3.4. Dynamic Reusability based Replication (DRR)
DRR dynamically replicates blocks with high reusability to other appropriate L2 cache slices, and allows the replicas be
shared by nearby cores via a fast lookup mechanism [13]. A set-associative Core Access Counter Buffer (CACB) is used
to determine which block should be replicated and corresponding destination of replication. For recent accessed blocks,
CACB record access numbers for cores exceeding certain hops (for example, 2 hops, this is also the smallest distance
among home slice and replica slices) away from the home slice respectively. So, only 10 counters are enough in one
CACB entry for a 16-core CMP. When the block receives a Read request from one core, the corresponding counter
increases. Due to coherence problem, when the block receives a Write request, all the counters of the block are reset to
zero. In CACB, larger counter means higher reusability. When the maximum counter of a block reaches a certain
threshold (for example, 5), the block is to be replicated to the slice corresponding to the maximum counter.
After the replicating block and the destination being determined, the L2 cache slice sends a replication request to the
destination. When the destination receives the replication request, it allocates cache space to hold the replica. If the
destination has available space for replica, it response acknowledge to the home L2 cache slice. Otherwise, it response fail
message to the home L2 cache slice. Once the replication operation is completed, the replication destination is stored into
a set-associative Replication Directory Buffer (RDB) in home L2 slice. If the replication fails, the destination is not stored
into RDB. When a Read request reaches the home L2 cache slice, if the distance between the requesting core and the
nearest replica is less than the given replica distance(for example, 3 hops in 16-core CMP), the request is forwarded to the
nearest replica. Otherwise, the request is satisfied at the home L2 cache slice.
When the replica receives the forwarded request, it response data to the requesting core. When the data response message
passes through the network interface of the requesting core, the replica’s location is stored into a set-associative Network
Address Mapping Buffer (NAMB). NAMB is embedded into network interface and used to record replicas’ location
which have serviced for the core. When a L1 cache Read miss request passes through network interface, it first searches
NAMB. If the NAMB hit, the request is forwarded to the recoded replica location immediately. Otherwise, the request
continues to transfer to the home L2 cache slice. For coherency maintenance, when a L1 cache write miss request passes
through network interface, it transfers to the home L2 cache slice and does not search NAMB. This is to ensure write
operation can be serialized at the unique home L2 cache slice. Because NAMB is embedded into the network interface, its
access latency can be hidden in other network interface operations.

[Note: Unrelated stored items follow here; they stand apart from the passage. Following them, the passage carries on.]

(* ===== verification/GcsTypes.v ===== *)
(** [pkg/gcs/resource.go]: the resources of the GCS JSON API and its error
    responses; and the preconditions of reads. *)

From S2P Require Import Prelude Errors GoStd GoNet Types BlobWriter Hash.
From stdpp Require Import options.

Definition rfc3339 (t : Time) : string := format_micros t.

(** [binary.BigEndian.PutUint32] and [Uint32]. *)
Definition put_uint32 (v : Z) : bytes :=
  [byte_of (v / 16777216); byte_of (v / 65536); byte_of (v / 256); byte_of v].
Definition uint32 (l : bytes) : Z :=
  match l with
  | [a; b; c; d] => (byte_val a * 16777216 + byte_val b * 65536 + byte_val c * 256 + byte_val d)%Z
  | _ => 0%Z
  end.

Definition encodeCRC32C (v : Z) : string := base64_EncodeToString (put_uint32 v).

Definition uint64 (z : Z) : Z := (z mod 2 ^ 64)%Z.

Record bucketResource := mkBucketResource {
  br_Kind : string;
  br_ID : string;
  br_Name : string;
  br_Location : string;
  br_StorageClass : string;
  br_Metageneration : Z;
  br_TimeCreated : string;
  br_Updated : string;
  br_Etag : string;
}.

Record objectResource := mkObjectResource {
  or_Kind : string;
  or_ID : string;
  or_Name : string;
  or_Bucket : string;
  or_Generation : Z;
  or_Metageneration : Z;
  or_ContentType : string;
  or_StorageClass : string;
  or_Size : Z;
  or_MD5Hash : string;
  or_CRC32C : string;
  or_Etag : string;
  or_TimeCreated : string;
  or_Updated : string;
  or_Metadata : gmap string string;
}.

Record objectsResource := mkObjectsResource {
  os_Kind : string;
  os_Items : list objectResource;
  os_Prefixes : list string;
  os_NextPageToken : string;
}.

(** The error envelope of [writeError]: code, message and the one item. *)
Record errorEnvelope := mkErrorEnvelope {
  ee_code : Z;
  ee_message : list frag;
  ee_domain : string;
  ee_reason : string;
}.

(** A value passed to [writeJSON]; [bucketsResource] is its items. *)
Inductive json_value :=
  | JBucket (r : bucketResource)
  | JBuckets (kind : string) (items : list bucketResource)
  | JObject (r : objectResource)
  | JObjects (r : objectsResource)
  | JError (e : errorEnvelope).

Definition etag_of (generation metageneration : Z) : string :=
  "g" +:+ pretty generation +:+ "m" +:+ pretty metageneration.

Definition toBucketResource (info : BucketInfo) : bucketResource :=
  mkBucketResource "storage#bucket" (bi_Name info) (bi_Name info) "US" "STANDARD" (bi_Metageneration info)
    (rfc3339 (bi_Created info)) (rfc3339 (bi_Created info)) ("m" +:+ pretty (bi_Metageneration info)).

Definition toObjectResource (info : ObjectInfo) : objectResource :=
  mkObjectResource "storage#object"
    (oi_Bucket info +:+ "/" +:+ oi_Name info +:+ "/" +:+ pretty (oi_Generation info))
    (oi_Name info) (oi_Bucket info) (oi_Generation info) (oi_Metageneration info) (oi_ContentType info)
    "STANDARD" (uint64 (oi_Size info)) (base64_EncodeToString (oi_MD5 info)) (encodeCRC32C (oi_CRC32C info))
    (etag_of (oi_Generation info) (oi_Metageneration info))
    (rfc3339 (oi_Created info)) (rfc3339 (oi_Updated info)) (oi_Metadata info).

Definition writeJSON (status : Z) (v : json_value) : response json_value :=
  Reply status [("Content-Type", "application/json; charset=UTF-8")] (Some v).

Definition writeError (code : Z) (reason : string) (message : list frag) : response json_value :=
  writeJSON code (JError (mkErrorEnvelope code message "global" reason)).

Definition writeStatus (status : Z) : response json_value := Reply status [] None.

Definition writeGcsError (err : error) : response json_value :=
  if errors_Is err ErrBucketNotFound then writeError 404 "notFound" [Lit "The specified bucket does not exist."]
  else if errors_Is err ErrObjectNotFound then writeError 404 "notFound" [Lit "No such object"]
  else if errors_Is err ErrBucketExists then writeError 409 "conflict" [Lit "The requested bucket name is not available."]
  else if errors_Is err ErrBucketNotEmpty then writeError 409 "conflict" [Lit "The bucket you tried to delete is not empty."]
  else if errors_Is err ErrPreconditionFailed then
    writeError 412 "conditionNotMet" [Lit "At least one of the pre-conditions you specified did not hold."]
  else if errors_Is err ErrInvalidName then writeError 400 "invalid" (Error err)
  else writeError 500 "internalError" (Error err).

(** ** server.go: [parseConditions] *)

(** One query parameter; the error of [strconv.ParseInt] is left as text. *)
Definition parse_condition (q : Values) (key : string) : error + option Z :=
  let v := values_Get q key in
  if String.eqb v "" then inr None
  else
    let '(n, bad) := strconv_ParseInt v 10 in
    if bad then inl (Other [Lit "strconv.ParseInt: parsing "; Quote v]) else inr (Some n).

Definition parseConditions (q : Values) : error + Conditions :=
  match parse_condition q "ifGenerationMatch" with
  | inl e => inl e
  | inr a =>
    match parse_condition q "ifGenerationNotMatch" with
    | inl e => inl e
    | inr b =>
      match parse_condition q "ifMetagenerationMatch" with
      | inl e => inl e
      | inr c =>
        match parse_condition q "ifMetagenerationNotMatch" with
        | inl e => inl e
        | inr d => inr (mkConditions a b c d)
        end
      end
    end
  end.

(** ** objects.go: conditions of reads *)
Definition checkGenerationParam (q : Values) (liveGeneration : Z) : option error :=
  let v := values_Get q "generation" in
  if String.eqb v "" then None
  else
    let '(gen, bad) := strconv_ParseInt v 10 in
    if bad then Some (Wrap [] ErrInvalidName [Lit ": invalid generation"])
    else if negb (gen =? liveGeneration)%Z then Some ErrObjectNotFound
    else None.

Definition checkReadConditions (conds : Conditions) (info : ObjectInfo) : option error :=
  if cond_fails (GenerationMatch conds) (λ v, negb (oi_Generation info =? v)%Z) then Some ErrPreconditionFailed
  else if cond_fails (GenerationNotMatch conds) (λ v, (oi_Generation info =? v)%Z) then Some ErrPreconditionFailed
  else if cond_fails (MetagenerationMatch conds) (λ v, negb (oi_Metageneration info =? v)%Z) then Some ErrPreconditionFailed
  else if cond_fails (MetagenerationNotMatch conds) (λ v, (oi_Metageneration info =? v)%Z) then Some ErrPreconditionFailed
  else None.
(** A request to a live session, from the reading of its range on. *)
Definition session_chunk (r : request) (uploadID : string) (p : nat) (sess : uploadSession) : handler :=
  let contentRange := header_Get (rHeader r) "Content-Range" in
  match match_probe contentRange with
  | Some total => finish_chunk r uploadID p (parse_total total)
  | None =>
    match match_chunk contentRange with
    | Some (start, end_, total) =>
      let start := (strconv_ParseInt start 10).1 in
      let end_ := (strconv_ParseInt end_ 10).1 in
      if negb (start =? us_offset sess)%Z then ret (writeResumeIncomplete r (us_offset sess))
      else
        let* ' (n, err) := copy_chunk p r in
        match err with
        | Some e => ret (writeError 500 "internalError" (Lit "writing chunk: " :: Error e))
        | None =>
          if negb (n =? int64 (end_ - start + 1))%Z then
            ret (writeError 400 "invalid"
                   [Lit "chunk body length "; Dec n; Lit " does not match Content-Range "; Lit contentRange])
          else
            do* advance p n in
            finish_chunk r uploadID p (parse_total total)
        end
    | None =>
      if String.eqb contentRange "" then
        let* ' (n, err) := copy_chunk p r in
        match err with
        | Some e => ret (writeError 500 "internalError" (Lit "writing chunk: " :: Error e))
        | None =>
          do* advance p n in
          let* sess := load_session p in
          finish_chunk r uploadID p (us_offset sess)
        end
      else ret (writeError 400 "invalid" [Lit "invalid Content-Range: "; Lit contentRange])
    end
  end.

Definition handleResumableChunk (r : request) (uploadID : string) : handler :=
  if negb (String.eqb (Method r) "PUT") && negb (String.eqb (Method r) "POST") then
    ret (writeError 405 "invalid" [Lit "method not allowed"])
  else
    let* s := get in
    match sessions s !! uploadID with
    | None => ret (writeError 404 "notFound" [Lit "no such upload session"])
    | Some p =>
      let* sess := load_session p in
      if us_done sess then ret (writeError 410 "invalid" [Lit "upload session already finalized"])
      else session_chunk r uploadID p sess
    end.

Definition handleUpload `{Decoders} (r : request) (bucket : string) : handler :=
  let q := Query r in
  let uploadID := values_Get q "upload_id" in
  if negb (String.eqb uploadID "") then handleResumableChunk r uploadID
  else if negb (String.eqb (Method r) "POST") then ret (writeError 405 "invalid" [Lit "method not allowed"])
  else
    match parseConditions q with
    | inl err => ret (writeError 400 "invalid" (Error err))
    | inr conds =>
      let uploadType := values_Get q "uploadType" in
      if String.eqb uploadType "media" then
        putObject (Body r) bucket
          (mkObjectMetadata (values_Get q "name") (header_Get (rHeader r) "Content-Type") ∅ "" "") conds
      else if String.eqb uploadType "multipart" then handleMultipartUpload r bucket conds
      else if String.eqb uploadType "resumable" then startResumableUpload r bucket conds
      else ret (writeError 400 "invalid" [Lit "unsupported uploadType"])
    end.

(** ** server.go *)

Definition handleStorageV1 `{Decoders} (r : request) (segs : list string) : handler :=
  let method_is m := String.eqb (Method r) m in
  match segs with
  | [] =>
    if method_is "GET" then listBuckets
    else if method_is "POST" then createBucket r
    else ret (writeError 405 "invalid" [Lit "method not allowed"])
  | [name] =>
    if method_is "GET" then getBucket name
    else if method_is "DELETE" then deleteBucket name
    else ret (writeError 501 "notImplemented" [Lit "not implemented"])
  | bucket :: o :: object_segs =>
    if negb (String.eqb o "o") then ret (writeError 404 "notFound" [Lit "not found"])
    else
      match object_segs with
      | [] =>
        if method_is "GET" then listObjects r bucket
        else ret (writeError 405 "invalid" [Lit "method not allowed"])
      | _ =>
        let object := strings_Join object_segs "/" in
        if method_is "GET" then
          if String.eqb (values_Get (Query r) "alt") "media" then serveMedia r bucket object
          else getObject r bucket object
        else if method_is "DELETE" then deleteObject r bucket object
        else ret (writeError 501 "notImplemented"
                    [Lit "this server does not implement "; Lit (Method r);
                     Lit " on objects (metadata update, compose, rewrite)"])
      end
  end.

(** The dispatch on the segments of the path. *)
Inductive route :=
  | RStorage (segs : list string)
  | RUpload (bucket : string)
  | RMedia (bucket object : string)     (* /download/... *)
  | RDirect (bucket object : string)    (* /{bucket}/{object...} *)
  | RNone.

Definition route_of (segs : list string) : route :=
  match segs with
  | "storage" :: "v1" :: "b" :: rest => RStorage rest
  | ["upload"; "storage"; "v1"; "b"; bucket; "o"] => RUpload bucket
  | "download" :: "storage" :: "v1" :: "b" :: bucket :: "o" :: ((_ :: _) as object) => RMedia bucket (strings_Join object "/")
  | bucket :: ((_ :: _) as object) => RDirect bucket (strings_Join object "/")
  | _ => RNone
  end.

Definition ServeHTTP `{Decoders} (r : request) : handler :=
  match splitPath (EscapedPath r) with
  | None => ret (writeError 400 "invalid" [Lit "invalid path encoding"])
  | Some segs =>
    match route_of segs with
    | RStorage segs => handleStorageV1 r segs
    | RUpload bucket => handleUpload r bucket
    | RMedia bucket object => serveMedia r bucket object
    | RDirect bucket object =>
      if negb (String.eqb (Method r) "GET") && negb (String.eqb (Method r) "HEAD")
      then ret (writeError 405 "invalid" [Lit "method not allowed"])
      else serveMedia r bucket object
    | RNone => ret (writeError 404 "notFound" [Lit "not found"])
    end
  end.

3.5. Locality Aware Data Replication at Last Level Cache
Run-length is defined as the number of accesses to a cache line (at the LLC) from a particular core before a conflicting
access by another core or before it is evicted. Greater the number of accesses with higher run-length, greater is the benefit
of replicating the cache line in the requester’s LLC slice. Instructions and shared-data (both read-only and read-write) can
be replicated if they demonstrate good reuse. It is also important to adapt the replication decision at runtime in case the
reuse of data changes during an application’s execution.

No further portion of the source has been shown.